--- START ---
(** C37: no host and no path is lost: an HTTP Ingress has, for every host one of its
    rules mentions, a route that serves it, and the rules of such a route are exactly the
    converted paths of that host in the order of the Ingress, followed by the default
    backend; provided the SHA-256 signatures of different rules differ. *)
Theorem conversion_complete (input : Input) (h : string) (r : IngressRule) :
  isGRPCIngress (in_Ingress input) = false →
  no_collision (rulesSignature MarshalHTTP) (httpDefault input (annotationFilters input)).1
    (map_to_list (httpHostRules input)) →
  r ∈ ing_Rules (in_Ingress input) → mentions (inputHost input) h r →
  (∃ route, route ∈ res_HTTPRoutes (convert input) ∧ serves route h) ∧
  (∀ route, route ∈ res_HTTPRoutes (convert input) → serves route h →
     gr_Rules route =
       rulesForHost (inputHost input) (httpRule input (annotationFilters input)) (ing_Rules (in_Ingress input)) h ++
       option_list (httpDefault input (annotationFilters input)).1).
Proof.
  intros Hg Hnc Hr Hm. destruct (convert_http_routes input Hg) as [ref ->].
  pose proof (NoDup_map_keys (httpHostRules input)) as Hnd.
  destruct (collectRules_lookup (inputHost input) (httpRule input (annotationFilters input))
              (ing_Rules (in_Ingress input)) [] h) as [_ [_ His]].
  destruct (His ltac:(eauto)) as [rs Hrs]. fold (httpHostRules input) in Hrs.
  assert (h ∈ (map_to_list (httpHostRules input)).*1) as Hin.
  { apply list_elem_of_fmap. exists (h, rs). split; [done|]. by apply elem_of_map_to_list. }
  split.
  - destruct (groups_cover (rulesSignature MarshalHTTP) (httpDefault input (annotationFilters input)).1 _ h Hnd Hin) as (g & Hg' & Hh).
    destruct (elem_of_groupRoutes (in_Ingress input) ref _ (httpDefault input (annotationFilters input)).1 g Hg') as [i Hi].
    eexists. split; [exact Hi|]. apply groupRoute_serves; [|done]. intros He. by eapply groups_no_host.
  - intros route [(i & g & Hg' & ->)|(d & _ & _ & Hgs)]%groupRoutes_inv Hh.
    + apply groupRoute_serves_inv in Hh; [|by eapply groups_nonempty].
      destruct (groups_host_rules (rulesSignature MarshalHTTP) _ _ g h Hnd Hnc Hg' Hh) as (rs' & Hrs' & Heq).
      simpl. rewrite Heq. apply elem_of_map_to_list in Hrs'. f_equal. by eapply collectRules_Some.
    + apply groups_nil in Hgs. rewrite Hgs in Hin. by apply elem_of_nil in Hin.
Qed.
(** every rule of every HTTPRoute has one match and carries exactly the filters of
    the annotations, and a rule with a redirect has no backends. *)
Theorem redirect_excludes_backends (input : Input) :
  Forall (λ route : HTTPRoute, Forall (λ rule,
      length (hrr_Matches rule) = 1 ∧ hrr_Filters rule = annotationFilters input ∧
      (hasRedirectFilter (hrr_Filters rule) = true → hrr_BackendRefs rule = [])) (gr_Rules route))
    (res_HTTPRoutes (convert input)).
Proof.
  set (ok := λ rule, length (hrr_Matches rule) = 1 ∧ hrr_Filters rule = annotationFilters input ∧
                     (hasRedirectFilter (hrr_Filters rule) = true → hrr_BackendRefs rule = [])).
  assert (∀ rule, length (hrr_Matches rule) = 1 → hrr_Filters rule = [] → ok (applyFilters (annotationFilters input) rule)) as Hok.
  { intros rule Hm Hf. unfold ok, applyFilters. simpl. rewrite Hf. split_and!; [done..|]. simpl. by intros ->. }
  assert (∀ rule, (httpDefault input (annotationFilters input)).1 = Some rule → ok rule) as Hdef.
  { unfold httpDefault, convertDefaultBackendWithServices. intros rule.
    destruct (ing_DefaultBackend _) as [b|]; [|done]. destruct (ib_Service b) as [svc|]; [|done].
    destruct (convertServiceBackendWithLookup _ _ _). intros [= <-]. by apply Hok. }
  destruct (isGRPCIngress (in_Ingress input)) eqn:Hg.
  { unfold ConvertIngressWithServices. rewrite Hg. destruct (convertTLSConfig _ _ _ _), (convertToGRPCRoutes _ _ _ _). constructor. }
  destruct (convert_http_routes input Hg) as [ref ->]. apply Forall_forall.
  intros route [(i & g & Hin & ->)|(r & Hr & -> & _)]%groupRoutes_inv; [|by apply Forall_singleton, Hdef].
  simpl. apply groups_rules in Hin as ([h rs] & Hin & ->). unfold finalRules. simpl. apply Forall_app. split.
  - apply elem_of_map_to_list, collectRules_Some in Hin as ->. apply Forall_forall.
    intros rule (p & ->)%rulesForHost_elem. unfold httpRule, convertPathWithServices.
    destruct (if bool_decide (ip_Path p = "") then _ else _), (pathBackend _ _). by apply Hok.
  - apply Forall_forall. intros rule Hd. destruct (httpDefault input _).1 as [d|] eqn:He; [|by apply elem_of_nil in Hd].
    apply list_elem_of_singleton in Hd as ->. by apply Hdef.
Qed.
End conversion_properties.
--- END ---
- [Task to carry out] In the lines above, locate the string "exactly". Copy every line where it occurs.

- [Task response]
    rules mentions, a route that serves it, and the rules of such a route are exactly the
(** every rule of every HTTPRoute has one match and carries exactly the filters of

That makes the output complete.